Football Drama Is Live

Going live with Football Drama was our first time in publishing a commercial game, so it was also very important.

Football Drama went live on September 18, in 8 languages (EN IT DE FR ES PT ZH RU) on these platforms:

Google Play (Android), App Store (iOS) (also Mac App Store), Steam.

Football Drama has been built by these guys:

Football Drama Development Team

From left to right: Daniele Giardini “Demigiant”, Pino Panzarella “Pugusel”, Marta Ascari “Ascari”, Pietro Polsinelli “Punkard”, Matteo Bicocchi “Pupunzi”.

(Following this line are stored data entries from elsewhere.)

Lemma runs_sorted l :
  key_sorted l →
  NoDup (runs l).*1 ∧ ∀ k vs, (k, vs) ∈ runs l ↔ vs = values k l ∧ k ∈ Key <$> l.
Proof.
  remember (List.length l) as n eqn:Hn. revert l Hn.
  induction (lt_wf n) as [n _ IH]. intros [|kv l] -> Hs; simpl.
  { split; [constructor|]. intros k vs. split; [set_solver|]. intros [_ Hk]. set_solver. }
  apply StronglySorted_inv in Hs as [Hs Hkv]. rewrite Forall_forall in Hkv.
  rewrite runs_from_split. set (p := same_key (Key kv) l). set (q := other_key (Key kv) l).
  assert (∀ kv', kv' ∈ l → String.ltb (Key kv') (Key kv) = false) as Hge by (intros; by apply Hkv).
  destruct (other_key_sorted (Key kv) l Hs Hge) as [Hqs Hqn]. fold q in Hqs, Hqn.
  pose proof (same_other (Key kv) l) as Hpq. fold p q in Hpq.
  assert (∀ kv', kv' ∈ p → Key kv' = Key kv) as Hp by (intros; by eapply same_key_elem).
  destruct (IH (List.length q)) with (l := q) as [HN HE]; [|done..|].
  { pose proof (other_key_length (Key kv) l). unfold q. simpl. lia. }
  assert (values (Key kv) (kv :: l) = Value kv :: (Value <$> p)) as Hv.
  { rewrite <-Hpq. unfold values. rewrite filter_cons_True by done. csimpl. f_equal.
    fold (values (Key kv) (p ++ q)). rewrite values_app, (values_all _ p), (values_none _ q) by done.
    apply app_nil_r. }
  assert (∀ k, k ≠ Key kv → values k (kv :: l) = values k q) as Hvo.
  { intros k Hk. rewrite <-Hpq. unfold values. rewrite filter_cons_False by done.
    fold (values k (p ++ q)). fold (values k q). rewrite values_app, (values_none _ p); [done|].
    intros kv' Hin. rewrite (Hp _ Hin). done. }
  csimpl. split.
  - constructor; [|done]. intros ([k vs] & Hk & Hin)%list_elem_of_fmap.
    apply HE in Hin as [_ (kv' & Heq & Hin)%list_elem_of_fmap]. simpl in Hk.
    apply (Hqn kv' Hin). congruence.
  - intros k vs. rewrite elem_of_cons, HE. split.
    + intros [Heq|[-> Hk]]; [injection Heq as -> ->; split; [by rewrite Hv|left]|].
      apply list_elem_of_fmap in Hk as (kv' & -> & Hin). split; [by rewrite Hvo by by apply Hqn|].
      right. rewrite <-Hpq, fmap_app. apply elem_of_app. right. by apply list_elem_of_fmap_2.
    + intros [-> Hk]. destruct (decide (k = Key kv)) as [->|Hne]; [left; by rewrite Hv|].
      right. rewrite Hvo by done. split; [done|]. apply elem_of_cons in Hk as [?|Hk]; [done|].
      rewrite <-Hpq, fmap_app in Hk. apply elem_of_app in Hk as [Hk|Hk]; [|done].
      apply list_elem_of_fmap in Hk as (kv' & -> & Hin). by destruct Hne; apply Hp.
Qed.

Lemma runs_keys l k : key_sorted l → k ∈ (runs l).*1 ↔ k ∈ Key <$> l.
Proof.
  intros Hs. destruct (runs_sorted l Hs) as [_ HE]. split.
  - intros ([k' vs] & -> & Hin)%list_elem_of_fmap. by apply HE in Hin as [_ ?].
  - intros Hk. apply list_elem_of_fmap. exists (k, values k l). split; [done|]. by apply HE.
Qed.

#[export] Instance ltb_antisymm : AntiSymm (=) (λ a b, String.ltb b a = false).
Proof. intros a b Ha Hb. by apply string_compare_total. Qed.

Lemma runs_keys_sorted l : key_sorted l → StronglySorted (λ a b, String.ltb b a = false) (runs l).*1.
Proof.
  remember (List.length l) as n eqn:Hn. revert l Hn.
  induction (lt_wf n) as [n _ IH]. intros [|kv l] -> Hs; simpl; [constructor|].
  apply StronglySorted_inv in Hs as [Hs Hkv]. rewrite Forall_forall in Hkv.
  rewrite runs_from_split. csimpl. destruct (other_key_sorted (Key kv) l Hs) as [Hqs _]; [by intros; apply Hkv|].
  constructor.
  - eapply IH; [|done..]. pose proof (other_key_length (Key kv) l). simpl. lia.
  - apply Forall_forall. intros k. rewrite runs_keys by done. intros (kv' & -> & Hin)%list_elem_of_fmap.
    apply Hkv. rewrite <-(same_other (Key kv) l). apply elem_of_app. by right.
Qed.

(** ** Buckets *)
Section buckets.
Context (sort : ∀ A, (A → A → bool) → list A → list A) {HG : GoSort sort}.
Context (rf : string → list string → string).
Hypothesis rf_perm : ∀ k vs vs', vs ≡ₚ vs' → rf k vs = rf k vs'.

Definition key_line (l : list KeyValue) (k : string) : string := line k (rf k (values k l)).

Lemma values_perm k l l' : l ≡ₚ l' → values k l ≡ₚ values k l'.
Proof. intros H. unfold values. by rewrite H. Qed.

Lemma lines_key_lines l : lines rf (sort _ byKey l) = key_line l <$> (runs (sort _ byKey l)).*1.
Proof.
  destruct (runs_sorted _ (sort_key_sorted sort l)) as [_ HE].
  unfold lines. rewrite <-list_fmap_compose. apply list_fmap_ext. intros i [k vs] Hi. simpl.
  unfold key_line. f_equal. apply rf_perm.
  apply list_elem_of_lookup_2, HE in Hi as [-> _]. apply values_perm, sort_perm.
Qed.

Lemma lines_keys l ks :
  NoDup ks → (∀ k, k ∈ ks ↔ k ∈ Key <$> l) → lines rf (sort _ byKey l) ≡ₚ key_line l <$> ks.
Proof.
  intros HN Hks. rewrite lines_key_lines. pose proof (sort_key_sorted sort l) as Hs.
  apply fmap_Permutation, NoDup_Permutation; [by apply runs_sorted|done|]. intros k.
  by rewrite Hks, runs_keys, sort_perm.
Qed.

(** The lines depend only on which pairs there are. *)
Lemma lines_perm l l' : l ≡ₚ l' → lines rf (sort _ byKey l) = lines rf (sort _ byKey l').
Proof.
  intros Hp. rewrite !lines_key_lines.
  assert ((runs (sort _ byKey l)).*1 = (runs (sort _ byKey l')).*1) as ->.
  { apply (StronglySorted_unique (λ a b, String.ltb b a = false)); [by apply runs_keys_sorted, sort_key_sorted..|].
    apply NoDup_Permutation; [by apply runs_sorted, sort_key_sorted..|]. intros k.
    rewrite !runs_keys, !sort_perm, Hp by by apply sort_key_sorted. done. }
  apply list_fmap_ext. intros i k _. unfold key_line. f_equal. by apply rf_perm, values_perm.
Qed.

(** The pairs of reduce task [r]. *)
Definition bucket_of (n r : Z) (l : list KeyValue) : list KeyValue :=
  filter (λ kv, Z.rem (ihash (Key kv)) n = r) l.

And Football Drama is maintained and promoted with the help of Laura Mirri and Daniela Calogiuri. We also got an amazing launch PR from Charlene Lebrun and her Player Two PR.

To celebrate the release, once on sale on the stores we started streaming gameplay and chat with game designer friends, here is the video:

And here are all the guests:

We Are Muesli.

wearem

Daniele Giardini “Demigiant”

daniele1

Konstantinos Dimopoulos

kostas

Yonder.

yonder

Marta Ascari “Ascari”.

marta

Because of a mistake on our part, we didn’t make it in chatting with Florent Maurin – but fortunately, I had a chance to discuss Football Drama and narrative games with him a few days before. Here you see him playing our dear game :-)

Florent Maurin

In the chat we referred to the research done for Football Drama, here is a video that has many of the references:

And the world cup posters:

World cup posters

This was also an opportunity to try to make the application more visible, and for this, we had the great help of Caterina Chimenti “Kikaweb”.

So dear all, we made it, we released it: also thanks to you. THANK YOU.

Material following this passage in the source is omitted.